* **EXERCISE AIM**
Please copy out each entry, word for word.

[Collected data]
Definition ReceiptBuilder_new (receipt_id : string) (chat_id model : option string)
    (workload_id workload_keyset_digest endpoint method : string) (served_at : Z) : ReceiptBuilder :=
  {| rb_receipt_id := receipt_id; rb_chat_id := chat_id; rb_model := model;
     rb_workload_id := workload_id; rb_workload_keyset_digest := workload_keyset_digest;
     rb_endpoint := endpoint; rb_method := method; rb_served_at := served_at;
     rb_events := []; next_seq := 0 |}.

Definition set_events (b : ReceiptBuilder) (evs : list ReceiptEvent) (next : Z) : ReceiptBuilder :=
  {| rb_receipt_id := rb_receipt_id b; rb_chat_id := rb_chat_id b; rb_model := rb_model b;
     rb_workload_id := rb_workload_id b; rb_workload_keyset_digest := rb_workload_keyset_digest b;
     rb_endpoint := rb_endpoint b; rb_method := rb_method b; rb_served_at := rb_served_at b;
     rb_events := evs; next_seq := next |}.

(** A method on [&mut self]. *)
Definition Build (A : Type) : Type := ReceiptBuilder -> result ReceiptError A * ReceiptBuilder.

#[export] Instance build_ret : MRet Build := fun A a b => (Ok a, b).
#[export] Instance build_bind : MBind Build := fun A B f m b =>
  match m b with
  | (Ok a, b') => f a b'
  | (Err e, b') => (Err e, b')
  end.

(** The first key of the map that is structural. *)
Definition reserved_key (map : list (string * Value)) : option string :=
  find (fun k => String.eqb k "seq" || String.eqb k "type") (map_keys map).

* **OUTPUT**
Definition ReceiptBuilder_new (receipt_id : string) (chat_id model : option string)
    (workload_id workload_keyset_digest endpoint method : string) (served_at : Z) : ReceiptBuilder :=
  {| rb_receipt_id := receipt_id; rb_chat_id := chat_id; rb_model := model;
     rb_workload_id := workload_id; rb_workload_keyset_digest := workload_keyset_digest;
     rb_endpoint := endpoint; rb_method := method; rb_served_at := served_at;
     rb_events := []; next_seq := 0 |}.

Definition set_events (b : ReceiptBuilder) (evs : list ReceiptEvent) (next : Z) : ReceiptBuilder :=
  {| rb_receipt_id := rb_receipt_id b; rb_chat_id := rb_chat_id b; rb_model := rb_model b;
     rb_workload_id := rb_workload_id b; rb_workload_keyset_digest := rb_workload_keyset_digest b;
     rb_endpoint := rb_endpoint b; rb_method := rb_method b; rb_served_at := rb_served_at b;
     rb_events := evs; next_seq := next |}.

(** A method on [&mut self]. *)
Definition Build (A : Type) : Type := ReceiptBuilder -> result ReceiptError A * ReceiptBuilder.

#[export] Instance build_ret : MRet Build := fun A a b => (Ok a, b).
#[export] Instance build_bind : MBind Build := fun A B f m b =>
  match m b with
  | (Ok a, b') => f a b'
  | (Err e, b') => (Err e, b')
  end.

(** The first key of the map that is structural. *)
Definition reserved_key (map : list (string * Value)) : option string :=
  find (fun k => String.eqb k "seq" || String.eqb k "type") (map_keys map).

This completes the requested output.